Hunting is a livelihood for some people in Canada and a sport for others. However, our government is concerned with preserving wildlife while also allowing those who make a living off hunting to be allowed to do so and regulating hunting who do so for recreational purposes.

Hunting rights for native people in Canada

In Canada, hunting for food or to make a livelihood is allowed for indigenous peoples who got the right to hunt in exchange for giving up land to the Crown. However, these rights can vary from province to province and even native people face restrictions when hunting and also have to follow conditions or restrictions when hunting, though they often have fewer restrictions than others.

Which laws regulate hunting in Canada?

Hunting is provincially regulated in Canada. This means every province and territory has its own rules and regulations regarding how, what and when certain wildlife may be hunted.

For example, the Regulations Summary Yukon Hunting not only sets out requirements for the territory but it also explains the ways someone hunting for wildlife is allowed to do so, and which wildlife the person is allowed to hunt.

Within those regulations, the guide points out, for instance, that it is unlawful to waste the meat of small game, such as a snowshoe hare or ground squirrel, because they are a valued food source in the tradition of First Nations people.

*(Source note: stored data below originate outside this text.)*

(* ===== verification/Prelude.v ===== *)
(** * FiXos: a verification development of the FiXos kernel

    FiXos is a small UNIX-like kernel for the SH3 processor of Casio fx-9860
    calculators (src/).  It has an MMU with a software-loaded TLB, preemptive
    processes with signals, pipes and terminals, a virtual file system over an
    in-memory root file system and the flash storage of the calculator, and an ELF
    loader.  This development translates the C code of the kernel into executable
    definitions and proves what each part promises to the others.

    ** Conventions

    - A C integer is a [Z]; where its width matters the wrap-around is written out
      with [u8], [u16], [u32] and [s32] of this file.  Pointers are 32-bit values.
    - Objects reached by pointers (processes, open files, inodes, memory areas, pipe
      pages) are typed heaps of the record [kernel] (Kernel), so that every holder of
      a pointer sees an update.  Pages, pool headers, free lists and the links of
      src/utils/list.h are words of memory, as in the code.
    - A function of the code is a definition of the same name, with its guards and
      early returns.  [None] is a call that never returns or an access the code may
      not do (a NULL pointer, an index out of an array).  A call that sleeps is one
      pass of its loop, which completes or waits.
    - Code outside src/ (the firmware, the flash contents, hardware registers) is a
      parameter.  Uninitialised memory is an argument, named [stale] or [garbage].
    - Comments of the form "src/file: symbol" give the source of a definition.

    ** Files, in dependency order, and the sources they model

    - Prelude: integers, lists, tactics, the hint database [fixos].
    - Bitfield (utils/bitfield.h), CyclicFifo (utils/cyclic_fifo.c), CLists
      (utils/list.h): the data structures of the kernel.
    - PhysMem (arch/sh/physical_memory.c): the page allocator, and [PageMem], the
      interface its clients use.  PoolAlloc (utils/pool_alloc.c): pools of objects in
      pages, against [PageMem].  KMem: the pools of the kernel together, and the
      interface [KMem] against which the components above are proved.
    - Pid (PIDs of sys/process.c), Mmu (arch/sh/mmu.c), PageDir (sys/memory.c).
    - Kernel: the state.  Scheduler (sys/scheduler.c), Sync (sys/waitqueue.c,
      sys/mutex.c), Signal (sys/signal.c, arch/sh/signal.c), Process (sys/process.c),
      Time (sys/time.c, sys/stimer.c, sys/cpu_load.h, arch/sh/rtc.c).
    - VfsCache (fs/vfs_cache.c), Pipe (fs/pipe.c), VfsFile (fs/vfs_file.c,
      sys/files.c), Vfs (fs/vfs.c, fs/vfs_op.c, fs/vfs_directory.c), Protofs
      (fs/protofs/), ProtofsTree (mounting the root and creating nodes), Smemfs
      (fs/casio_smemfs/): files.
    - MemArea (sys/mem_area.c), PageFault (arch/sh/exception.c): memory of processes.
    - Tty (sys/tty.c), Keyboard, Device, TextDisplay, VirtualTerm (device/): the
      terminals, from the keys to the pixels.
    - FileOps (sys/files.c, fs/vfs_file.c, device/tty.c, device/display/display.c):
      calls on descriptors, which connect all kinds of files.
    - Elf (loader/elfloader/, sys/user.h), Exec (sys_execve): programs.
    - Log (utils/log.c, utils/strconv.c), Cmdline (sys/cmdline.c, sys/console.c, the
      arguments of init.c), Sysctl (sys/sysctl.c): the kernel's text interfaces.
    - SmemFile, BootConfig, Bootloader (bootloader/): the boot loader; the parser is
      proved for any source of characters ([CharSource]), which SmemFile implements.
    - Flash (arch/sh/memory/c_s29jl032h.c): programming the flash memory.
    - Usb (arch/sh/modules/usb.c), CdcAcm (device/usb/cdc_acm/): the USB controller as a
      program over its registers, and the terminal it carries.
    - Interrupt (arch/sh/interrupt.c, arch/sh/exception.c, arch/sh/process.c,
      sys/syscall.c): entry to and return from the kernel, the system call table.
    - Clock (arch/sh/kdelay.c, timer.c, freq.c, rtc.c), Debug (sys/kdebug.c,
      arch/sh/oops.c): delays, frequencies, the messages of a crash.
    - Sdhi (arch/sh/modules/sdhi.c, device/sd_card.h): the SD card host as a program
      over the registers of any controller ([SdDevice]).
    - Startup (the nodes and devices of init.c, test_process of tests.c): the first file
      tree and the first program.  Init (init.c): the whole of [init], from the reset, as
      steps on one machine state that call the components in the order of the code.
    - User (user/first_test_elf.c, user/dynld.c, user/sharedtest/test.c): the user
      program as an interaction tree of system calls, run by any kernel that keeps the
      contracts stated as classes ([UserKernel], [DirKernel], [InputKernel],
      [HeapKernel]).

    ** What the theorems show

    - Memory: pages and objects are never handed out twice and never lost
      (PhysMem, PoolAlloc, KMem); a translation loaded by one process is never used
      by another (Mmu); page directories implement a finite map of pages (PageDir);
      areas stay disjoint and a fault gives a page with the right contents (MemArea,
      PageFault); after a program is loaded, every page of its segments shows the
      bytes of the file (Elf), and execve puts the arguments where the program finds
      them (Exec).
    - Processes: the scheduler chooses round-robin and no runnable task starves;
      PIDs are unique; signals are delivered lowest first, and returning from a
      handler restores what was interrupted; timers and clocks count ticks.
    - Files: path resolution is a walk of the tree and balances the references of
      inodes (Protofs); creating a node adds its path to the table of the paths that
      resolve, and nothing else (ProtofsTree); closing keeps reference counts exact
      (VfsFile); pipes are streams, also through descriptors (Pipe, FileOps); reading
      the flash files gives the contents of their fragments (Smemfs).
    - Terminals: the line discipline refines a line editor in front of a bounded
      queue, for any driver (Tty); the screen shows the last lines of the text
      (VirtualTerm), also when it is written through a descriptor (FileOps).
    - Boot: the parser of the configuration file inverts its printer (BootConfig);
      booting leaves the kernel's segments and command line in memory and changes
      nothing else (Bootloader); the kernel splits that line into its arguments
      (Cmdline); from the reset, initialisation sends the log to the console the line
      names and creates a /dev/console with its number (Init); it ends with a switch to
      the first program, at its entry point (Startup).
    - Text: the decimal printer is inverted by reading, the formatter with its buffer
      prints what a reference formatter prints (Log); names of the control tree lead
      to their object (Sysctl).
    - Flash: an array programmed word by word is what the chip holds afterwards, and
      nothing else changes (Flash).
    - USB: the bytes of the endpoints are delivered in order and once (Usb); the host
      reads the descriptors, and what it types and is printed goes through the same
      line discipline as the keyboard (CdcAcm).
    - Interrupts: returning resumes what was interrupted, a system call leaves its
      result in r0 and a task whose quantum is over gives way (Interrupt); the
      calibrated frequency is within the error of its measure (Clock).
    - Devices: an SD command ends whatever the card does and is sent once (Sdhi); the
      keyboard is scanned every period while a timer is free (Keyboard).
    - User programs: listing a directory ends and prints each entry once, copying
      moves all the input, numbers are printed in full while they fit (User).
    - Several theorems state behaviour the authors did not intend, where the code
      differs from its comments; each is listed as a finding.

    ** Bounds and fuel

    Loops over arrays recurse on their index.  Loops that follow pointers take fuel:
    the lists of pages and pools (fuel above the number of pages, which the invariant
    bounds), the search of a PID ([CONFIG_PID_MAX] + 1 tries, enough whenever a PID is
    free), the chains of inodes and fragments (above the length of the chain, a
    hypothesis of the lemma and shown by the witnesses), the ancestors of a process
    (the length of the chain).  Where a theorem says that a call returns a result the
    fuel it needs is in its statement, and the result is not conditional on ending.

    ** Not modelled

    Assembly entry points, system call stubs and memory routines (memcpy and the like
    are the list operations they compute); the self tests of tests.c, which nothing
    calls; the parts of the user program that are commented out; the register map
    arch/sh/7705.h beyond the registers and fields the drivers use.
  *)

From Stdlib Require Export ZArith Lia.
From stdpp Require Export base tactics gmap numbers.
From stdpp Require Export list.
From Stdlib Require Ascii.
From Stdlib Require Export (notations) String.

The guide also explains how to kill the animal they are hunting in the quickest and most humane way possible in order to prevent wounding losses. Furthermore, the guide warns that only male moose may be hunted and that “everyone who harvests a moose must report the kill to an Environment Yukon office no later than 15 days after the end of the month in which the moose was killed or upon the request of a Conservation Officer.”

The above is only a small sample of the regulations found in the Yukon guide.

In other provinces, regulations may vary a bit, though there are similarities.

For example, in Ontario the regulations make it mandatory to report hunter and harvest reporting for hunted wildlife including: moose, wild turkey, elk, white-tailed deer, black bear, wolf and coyote and snapping turtle.

In the Ontario Hunting Regulations, there is an entire section devoted to wild turkey regulations, which includes having to go through an Ontario Wild Turkey Hunter Education Course, as well as pass the exam.

In contrast, in the Yukon guide, wild turkeys aren’t even mentioned. This illustrates that particular wildlife or game may have particular hunting rules attached to them of which hunters must be aware.

If I am not a Canadian resident and I want to hunt in Canada, what should I know?

Every province and territory also sets its own rules about hunting for Canadians who reside in other provinces or non-residents of Canada. It’s up to the hunter to ensure they are aware of the rules and regulations before going to a certain Canadian province or territory to hunt. There are often guides/outfitters who offer their services that are able to guide people who come to a province for hunting purposes. For hunting of certain wildlife, certain provinces require that a guide/outfitter be hired.

Should you want to go hunting in a Canadian province you should consult the appropriate government websites which contain guides to hunting regulations or else hire a guide who is familiar with provincial or territorial laws.